Next Article in Journal
A Pedestrian Dead Reckoning Method for Head-Mounted Sensors
Next Article in Special Issue
Reinforcement Learning Approaches in Social Robotics
Previous Article in Journal
Colocalized Sensing and Intelligent Computing in Micro-Sensors
Previous Article in Special Issue
Development and Application of a Tandem Force Sensor
Peer-Review Record

A Mixed-Perception Approach for Safe Human–Robot Collaboration in Industrial Automation

Sensors 2020, 20(21), 6347;
Reviewer 1: Anonymous
Reviewer 2: Anonymous
Reviewer 3: Anonymous
Sensors 2020, 20(21), 6347;
Received: 4 September 2020 / Revised: 29 October 2020 / Accepted: 2 November 2020 / Published: 7 November 2020
(This article belongs to the Special Issue Human-Robot Collaborations in Industrial Automation)

Round 1

Reviewer 1 Report

This is an interesting article about a mixed perception approach for real time human-robot collaboration. The described problem is very important in the context of safety in smart manufacturing, as human behavior can be unpredictable.

The main part of the work is described in detail, but there are some gaps which require improvement.

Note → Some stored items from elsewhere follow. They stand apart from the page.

(** [shift] moves to the interval of [t] and keeps the history. *)
Lemma shift_refines `{Profile} {E : Type} (v : VelocityControl) (h : History) (t : Z) :
  refines v h -> v.(start_sec) <= t < 2 ^ 64 ->
  exists v', shift (E:=E) v t = Ok v' /\ refines v' h /\
    v'.(bucket_interval) = v.(bucket_interval) /\ v'.(limit) = v.(limit) /\
    length v'.(buckets) = length v.(buckets) /\
    v'.(start_sec) = t - t mod v.(bucket_interval) /\
    v'.(start_sec) / v.(bucket_interval) = t / v.(bucket_interval).
Proof.
  intros [Hi Hlen Hst Hal Hpast Hnn Hb] Ht. unfold shift.
  destruct v as [st I bs lim].
  cbn [start_sec bucket_interval buckets limit] in *. set (n := length bs) in *.
  pose proof (Z.mod_pos_bound t I Hi). pose proof (Z.mod_le t I ltac:(lia) Hi).
  pose proof (Z.div_mod t I ltac:(lia)) as Hdm. pose proof (Z.div_mod st I ltac:(lia)) as Hds.
  rewrite sub_u64_Ok by (unfold uint; lia). cbn. unfold udiv, urem.
  destruct (Z.eqb_spec I 0); [lia|]. cbn.
  rewrite sub_u64_Ok by (unfold uint; lia). cbn.
  assert (Hk : (t - st) / I = t / I - st / I).
  { symmetry. apply (Z.div_unique_pos _ _ _ (t mod I)); [lia|]. nia. }
  assert (Hk0 : 0 <= (t - st) / I) by (apply Z.div_pos; lia).
  assert (Hst' : (t - t mod I) / I = t / I).
  { symmetry. apply (Z.div_unique_pos _ _ _ 0); lia. }
  set (d := Nat.min n (Z.to_nat ((t - st) / I))).
  assert (Hshift : Nat.iter d (cons 0) (resize (n - d) 0 bs) = buckets_of I n (t / I) h).
  { rewrite <- (buckets_of_shift I n d (st / I) (t / I) h) by (done || lia).
    rewrite resize_le by lia. rewrite <- Hb. generalize (take (n - d) bs). clear.
    induction d as [|d IH]; intros l; cbn; [done|]. f_equal. apply IH. }
  rewrite Hshift. eexists. split; [done|]. cbn. rewrite length_buckets_of.
  split_and!; try done. constructor; cbn; rewrite ?length_buckets_of, ?Hst'; try (done || lia).
  - rewrite Zminus_mod_idemp_r, Z.sub_diag. by apply Z.mod_0_l; lia.
  - eapply Forall_impl; [exact Hpast|]. cbn. lia.
Qed.

Lemma refines_velocity (v : VelocityControl) (h : History) :
  refines v h ->
  velocity v = Z.min (window_sum v.(bucket_interval) (length v.(buckets))
                        (v.(start_sec) / v.(bucket_interval)) h) u64_max.
Proof.
  intros Hr. unfold velocity. rewrite velocity_sat.
  - by rewrite (ref_buckets _ _ Hr), window_sum_buckets, length_buckets_of.
  - unfold u64_max, umax. lia.
  - rewrite (ref_buckets _ _ Hr). unfold buckets_of. apply Forall_fmap, Forall_forall.
    intros i _. cbn. apply bucket_sum_nonneg, (ref_nonneg _ _ Hr).
Qed.

Lemma window_sum_nonneg (interval : Z) (n : nat) (k : Z) (h : History) :
  Forall (fun e => 0 <= e.2) h -> 0 <= window_sum interval n k h.
Proof. intros Hh. by apply amounts_nonneg, Forall_filter_sub. Qed.
(* ===== verification/Policy.v ===== *)
(** * Policy errors, filters and statuses

    Models [vls-core/src/policy/error.rs], [policy/filter.rs],
    [policy/mod.rs] and [util/status.rs].  The text of a message is left out of
    every error: no code branches on it, and [prepend_msg] only changes the
    text.  A tag is kept, because the filter reads it. *)
From S2P Require Import Prelude Velocity.

(** ** Errors *)
Inductive ValidationErrorKind :=
| TransactionFormat
| ScriptFormat
| Mismatch
| PolicyViolation
| TemporaryPolicy
| UnknownDestinations (indices : list nat).

Record ValidationError := mkValidationError {
  tag : string;
  kind : ValidationErrorKind
}.

#[export] Instance ValidationErrorKind_eq_dec : EqDecision ValidationErrorKind.
Proof. solve_decision. Defined.
#[export] Instance ValidationError_eq_dec : EqDecision ValidationError.
Proof. solve_decision. Defined.

Definition transaction_format_error : ValidationError :=
  mkValidationError "policy-commitment-scripts" TransactionFormat.
Definition script_format_error : ValidationError :=
  mkValidationError "policy-commitment-scripts" ScriptFormat.
Definition mismatch_error : ValidationError :=
  mkValidationError "policy-commitment-scripts" Mismatch.
Definition policy_error (tag : string) : ValidationError :=
  mkValidationError tag PolicyViolation.
Definition temporary_policy_error (tag : string) : ValidationError :=
  mkValidationError tag TemporaryPolicy.
Definition unknown_destinations_error (unknowns : list nat) : ValidationError :=
  mkValidationError "policy-onchain-no-unknown-outputs" (UnknownDestinations unknowns).

(** ** Filters *)
Inductive FilterResult := FilterError | FilterWarn.

#[export] Instance FilterResult_eq_dec : EqDecision FilterResult.
Proof. solve_decision. Defined.

Record FilterRule := mkFilterRule {
  rule_tag : string;
  is_prefix : bool;
  action : FilterResult
}.

Definition new_warn (tag : string) : FilterRule := mkFilterRule tag false FilterWarn.
Definition new_error (tag : string) : FilterRule := mkFilterRule tag false FilterError.

Record PolicyFilter := mkPolicyFilter { rules : list FilterRule }.

Definition rule_matches (rule : FilterRule) (tag : string) : bool :=
  if rule.(is_prefix) then String.prefix rule.(rule_tag) tag
  else bool_decide (tag = rule.(rule_tag)).

Fixpoint filter_rules (rules : list FilterRule) (tag : string) : FilterResult :=
  match rules with
  | [] => FilterError
  | rule :: rules' => if rule_matches rule tag then rule.(action) else filter_rules rules' tag
  end.

Definition PolicyFilter_filter (self : PolicyFilter) (tag : string) : FilterResult :=
  filter_rules self.(rules) tag.

Definition new_permissive : PolicyFilter :=
  mkPolicyFilter [mkFilterRule EmptyString true FilterWarn].

Definition merge (self other : PolicyFilter) : PolicyFilter :=
  mkPolicyFilter (self.(rules) ++ other.(rules)).

Definition PolicyFilter_default : PolicyFilter := mkPolicyFilter [].

(** ** Raising a policy error

    [policy_err!] and [temporary_policy_err!] expand to these followed by [?]:
    with a warning rule the function goes on after the violation. *)
Definition make_policy_error_with_filter (tag : string) (filter : PolicyFilter)
  : res ValidationError unit :=
  if decide (PolicyFilter_filter filter tag = FilterError) then Err (policy_error tag)
  else Ok tt.

Definition policy_error_with_filter (tag : string) (filter : PolicyFilter)
  : res ValidationError unit :=
  make_policy_error_with_filter tag filter.

Definition temporary_policy_error_with_filter (tag : string) (filter : PolicyFilter)
  : res ValidationError unit :=
  if decide (PolicyFilter_filter filter tag = FilterError) then Err (temporary_policy_error tag)
  else Ok tt.

(** The trait [Policy]; [P] is a type of policies. *)
Class Policy (P : Type) := {
  Policy_policy_error : P -> string -> res ValidationError unit;
  Policy_temporary_policy_error : P -> string -> res ValidationError unit;
  Policy_global_velocity_control : P -> VelocityControlSpec;
  Policy_max_channels : P -> Z;
  Policy_max_invoices : P -> Z;
  Policy_fee_velocity_control : P -> VelocityControlSpec
}.

Definition DEFAULT_FEE_VELOCITY_CONTROL : VelocityControlSpec :=
  mkVelocityControlSpec 1000000000 Daily.
Definition MAX_CHANNELS : Z := 1000.
Definition MAX_INVOICES : Z := 1000.
Definition MAX_ONCHAIN_TX_SIZE : Z := 32 * 1024.
Definition MIN_INVOICE_EXPIRY : Z := 60.
Definition MAX_CLOCK_SKEW : Z := 60.
Definition INVOICE_BEHIND_TOLERANCE : Z := 1 * 60 * 60.
Definition INVOICE_AHEAD_TOLERANCE : Z := 2 * 60 * 60.
Definition MAX_CLTV_EXPIRY : Z := 500000000.

(** ** Statuses *)
Inductive Code := CodeOk | InvalidArgument | FailedPrecondition | Internal | Temporary.

#[export] Instance Code_eq_dec : EqDecision Code.
Proof. solve_decision. Defined.

Record Status := mkStatus { code : Code }.

Definition invalid_argument : Status := mkStatus InvalidArgument.
Definition failed_precondition : Status := mkStatus FailedPrecondition.
Definition internal_error : Status := mkStatus Internal.
Definition temporary : Status := mkStatus Temporary.

(** [impl From<ValidationError> for Status]. *)
Definition Status_from (ve : ValidationError) : Status :=
  match ve.(kind) with
  | TemporaryPolicy => temporary
  | _ => failed_precondition
  end.

(** [?] on a validation result in a function that returns [Status]. *)
Definition lift_ve {A : Type} (m : res ValidationError A) : res Status A := map_err Status_from m.

(** ** Lemmas *)

(** A violation lets the caller continue only where the filter warns. *)
Lemma policy_error_Ok (tag : string) (f : PolicyFilter) (u : unit) :
  policy_error_with_filter tag f = Ok u <-> PolicyFilter_filter f tag = FilterWarn.
Proof.
  unfold policy_error_with_filter, make_policy_error_with_filter. destruct u.
  case_decide as Hd; [by rewrite Hd|]. destruct (PolicyFilter_filter f tag); naive_solver.
Qed.

Lemma temporary_policy_error_Ok (tag : string) (f : PolicyFilter) (u : unit) :
  temporary_policy_error_with_filter tag f = Ok u <-> PolicyFilter_filter f tag = FilterWarn.
Proof.
  unfold temporary_policy_error_with_filter. destruct u.
  case_decide as Hd; [by rewrite Hd|]. destruct (PolicyFilter_filter f tag); naive_solver.
Qed.

(** A filter is strict on a tag when a violation with it is an error. *)
Definition strict (f : PolicyFilter) (tag : string) : Prop := PolicyFilter_filter f tag = FilterError.

Lemma policy_error_strict (tag : string) (f : PolicyFilter) :
  strict f tag -> policy_error_with_filter tag f = Err (policy_error tag).
Proof.
  unfold strict, policy_error_with_filter, make_policy_error_with_filter. intros ->. done.
Qed.

Lemma policy_error_no_panic (tag : string) (f : PolicyFilter) :
  policy_error_with_filter tag f <> Panic.
Proof. unfold policy_error_with_filter, make_policy_error_with_filter. case_decide; done. Qed.

Lemma default_strict (tag : string) : strict PolicyFilter_default tag.
Proof. done. Qed.

#[export] Hint Resolve default_strict : signer.

(** A guarded violation: on success the guard was false or the tag is demoted. *)
Lemma when_policy_Ok (c : bool) (tag : string) (f : PolicyFilter) (u : unit) :
  when c (policy_error_with_filter tag f) = Ok u -> strict f tag -> c = false.
Proof.
  unfold when. destruct c; [|done]. intros H Hs. rewrite policy_error_strict in H by done. done.
Qed.

Lemma filter_rules_app (r1 r2 : list FilterRule) (tag : string) :
  filter_rules (r1 ++ r2) tag
  = if existsb (fun r => rule_matches r tag) r1 then filter_rules r1 tag else filter_rules r2 tag.
Proof.
  induction r1 as [|r r1 IH]; cbn; [done|]. destruct (rule_matches r tag); cbn; [done|]. exact IH.
Qed.

Lemma filter_rules_unmatched (r : list FilterRule) (tag : string) :
  existsb (fun r => rule_matches r tag) r = false -> filter_rules r tag = FilterError.
Proof.
  induction r as [|x r IH]; cbn; [done|]. intros [H1 H2]%orb_false_iff. rewrite H1. auto.
Qed.

(** ** Properties *)

(** Rules are tried in order and the first match decides; merging a second
    filter never changes the result of a tag that some rule of the first
    matches, and a tag matched by neither is an error. *)
Theorem filter_merge_precedence (f g : PolicyFilter) (tag : string) :
  PolicyFilter_filter (merge f g) tag =
    (if existsb (fun r => rule_matches r tag) f.(rules) then PolicyFilter_filter f tag
     else PolicyFilter_filter g tag) /\
  (existsb (fun r => rule_matches r tag) (f.(rules) ++ g.(rules)) = false ->
   policy_error_with_filter tag (merge f g) = Err (policy_error tag)) /\
  policy_error_with_filter tag new_permissive = Ok tt.
Proof.
  split_and!.
  - apply filter_rules_app.
  - intros Hno. apply policy_error_strict. by apply filter_rules_unmatched.
  - apply policy_error_Ok. by destruct tag.
Qed.

Lemma filter_merge_precedence_witness :
  policy_error_with_filter "policy-mutual-fee-range"
    (merge (mkPolicyFilter [new_warn "policy-other"]) (mkPolicyFilter [mkFilterRule "policy-onchain" true FilterWarn]))
  = Err (policy_error "policy-mutual-fee-range").
Proof.
  apply (filter_merge_precedence (mkPolicyFilter [new_warn "policy-other"])
           (mkPolicyFilter [mkFilterRule "policy-onchain" true FilterWarn]) "policy-mutual-fee-range").
  vm_compute. reflexivity.
Defined.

Comments about methodology:

  • the initial assumptions should be described precisely, including the speed of the operator and robot, as this is the main factor in the risk of a collision
  • Why only two joints ? Which are they exactly?
  • the combination of ARN and CDN should be described in more detail. Why two levels of contacts (intentional, incidental) in Fig. 3 when the levels of danger are the same? How to distinguish “intentional” and “incidental” contact?
  • the discussion of the results (point 4.) is too general (Instructions for Authors: “Authors should discuss the results and how they can be interpreted in perspective of previous studies and of the working hypotheses. The findings and their implications should be discussed in the broadest context possible. Future research directions may also be highlighted.”)
  • The video shows that the operator and robot are moving rather slowly. What will happen if they are moving with greater speed (e.g. 2m/s)? How big will the delay of this system be and how this can change the results?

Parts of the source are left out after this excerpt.